Recent case law from Portuguese courts addressed the issue of the use of the expression "unlimited" for telecommunications services offerings advertisements, involving the Portuguese Directorate-General of Consumer (hereinafter DGC) and the telecommunications operator MEO – Serviço de Telecomunicações, S.A. (hereinafter MEO).

The beginning of this dispute was a DGC administrative decision which imposed two fines in the amount of € 10.000,00 to the refereed operator, that were latter appealed to the Portuguese Appeal Court by MEO.

The use of the referred expression led DGC to start an administrative procedure against MEO, given that the term "unlimited" in a commercial offering could infringe the principle of truthfulness. In fact, it was considered that the use of the term "unlimited" in an advertising message could mislead the consumer as to the final monthly amount payable for the communication services.

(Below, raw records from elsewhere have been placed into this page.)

(** With a message that is not a function, [deprecated] hands the
    formatted removal version to the decorator it returns. *)
Lemma deprecated_returns_decorator dedent since message name alternative
  pending obj_type h major minor :
  get_removal_version since = Ok (major, minor) ->
  message_is_function message = false ->
  deprecated dedent since message name alternative pending obj_type h
  = (h, Ok (ReturnsDecorator
              (Decorator since message name alternative pending
                 (Some (Py.str_of_int major ++ "." ++ Py.str_of_int minor))
                 obj_type SunpyDeprecationWarning
                 SunpyPendingDeprecationWarning))).
Proof.
  intros Hv Hm. unfold deprecated, _deprecated. rewrite Hv.
  destruct message as [s|o]; [reflexivity|].
  destruct o; try reflexivity. discriminate.
Qed.

(** C2: [get_removal_version] splits [since] at the dot.  For a numeric
    major part [M], the version [M.0] is removed in [(M, 1)], rendered
    [M.1], and the version [M.m] with [m] a number other than zero is
    removed in [(M + 1, 1)]; so ["1.0"] gives ["1.1"] and ["1.3"] gives
    ["2.1"]. *)
Theorem removal_version_policy (M m : string) (zM zm : Z) :
  Py.int M = Ok zM ->
  (m = "0" ->
     get_removal_version (M ++ "." ++ m) = Ok (zM, 1)
     /\ forall dedent message name alternative pending obj_type h,
          message_is_function message = false ->
          exists d,
            deprecated dedent (M ++ "." ++ m) message name alternative
              pending obj_type h = (h, Ok (ReturnsDecorator d))
            /\ d_removal_version d = Some (Py.str_of_int zM ++ ".1"))
  /\ (Py.int m = Ok zm -> zm <> 0 ->
      get_removal_version (M ++ "." ++ m) = Ok (zM + 1, 1)
      /\ forall dedent message name alternative pending obj_type h,
           message_is_function message = false ->
           exists d,
             deprecated dedent (M ++ "." ++ m) message name alternative
               pending obj_type h = (h, Ok (ReturnsDecorator d))
             /\ d_removal_version d
                = Some (Py.str_of_int (zM + 1) ++ ".1"))
  /\ (forall dedent message name alternative pending obj_type h,
        message_is_function message = false ->
        exists d1 d2,
          deprecated dedent "1.0" message name alternative pending
            obj_type h = (h, Ok (ReturnsDecorator d1))
          /\ d_removal_version d1 = Some "1.1"
          /\ deprecated dedent "1.3" message name alternative pending
               obj_type h = (h, Ok (ReturnsDecorator d2))
          /\ d_removal_version d2 = Some "2.1").
Proof.
  intros HM. pose proof (int_no_dot _ _ HM) as HdM.
  split; [|split].
  - intros ->.
    assert (Hv : get_removal_version (M ++ "." ++ "0") = Ok (zM, 1)).
    { rewrite get_removal_version_components by (exact HdM || reflexivity).
      cbn [String.eqb Ascii.eqb Bool.eqb]. rewrite HM. reflexivity. }
    split; [exact Hv|]. intros dedent message name alternative pending obj_type h Hf.
    eexists. split; [apply deprecated_returns_decorator; eassumption|].
    reflexivity.
  - intros Hm Hz. pose proof (int_no_dot _ _ Hm) as Hdm.
    assert (Hv : get_removal_version (M ++ "." ++ m) = Ok (zM + 1, 1)).
    { rewrite get_removal_version_components by assumption.
      destruct (String.eqb m "0") eqn:E.
      - apply String.eqb_eq in E. subst m.
        rewrite int_of_zero_string in Hm. congruence.
      - rewrite HM. reflexivity. }
    split; [exact Hv|]. intros dedent message name alternative pending obj_type h Hf.
    eexists. split; [apply deprecated_returns_decorator; eassumption|].
    reflexivity.
  - intros dedent message name alternative pending obj_type h Hf.
    do 2 eexists. split; [|split; [|split]].
    + apply (deprecated_returns_decorator _ "1.0" _ _ _ _ _ _ 1 1);
        [reflexivity|exact Hf].
    + reflexivity.
    + apply (deprecated_returns_decorator _ "1.3" _ _ _ _ _ _ 2 1);
        [reflexivity|exact Hf].
    + reflexivity.
Qed.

In court, MEO argued that "(...) the expression "unlimited" would always be understood as an "overstatement advertising" or "commercial trick", since it is clear that there would always be limits on the consumption in matter, at the very least because of the time limits (24 hours a day!), which would make them immediately limited, and the use of this advertising technique of exaggeration in order to attract the public's attention to enhance the product qualities do not give it a misleading character, because it is understandable by consumers it is not able to mislead them. "

Following the opinion of the DGC, as advocated in the administrative procedure, the Public Prosecutor argued that the Responsible Use Policy made available by MEO was insufficient to clarify the public regarding the meanings of the term "unlimited", since the remaining information was "visible on separate screens where the consumer would be redirected once selected and tracked different information's (in the initial message) which were inserted in letters of smaller size.".

Having considered the above arguments, the Court concluded that the average consumer confronted with the MEO advertising message would only retain the meaning inherent in the expression "unlimited", since "The way it was disclosed and highlighted, in contrast to the explanatory notes in other links and pages where it was noted that it was not quite the case, it is clear from the appellant's intention to mislead the addressees of the message " and that the conduct of the"( ...) operator was clearly intentional. "

Regarding this matter, ICP-ANACOM, the regulatory authority in Portugal for postal communications and electronic communications, has already voiced its opinion on the issue in earlier decisions, stating that the use of the term "unlimited" should only "(...) qualify the provision of electronic communications services that are effectively available" without limits "or" without restrictions "throughout the contract".

Considering the "unlimited" term is frequently used by telecommunication operators in Portugal for "overstatement advertisings", they will now have to face the challenge of adapting their advertisement offers in a way that does not contend with this decision on misleading advertising.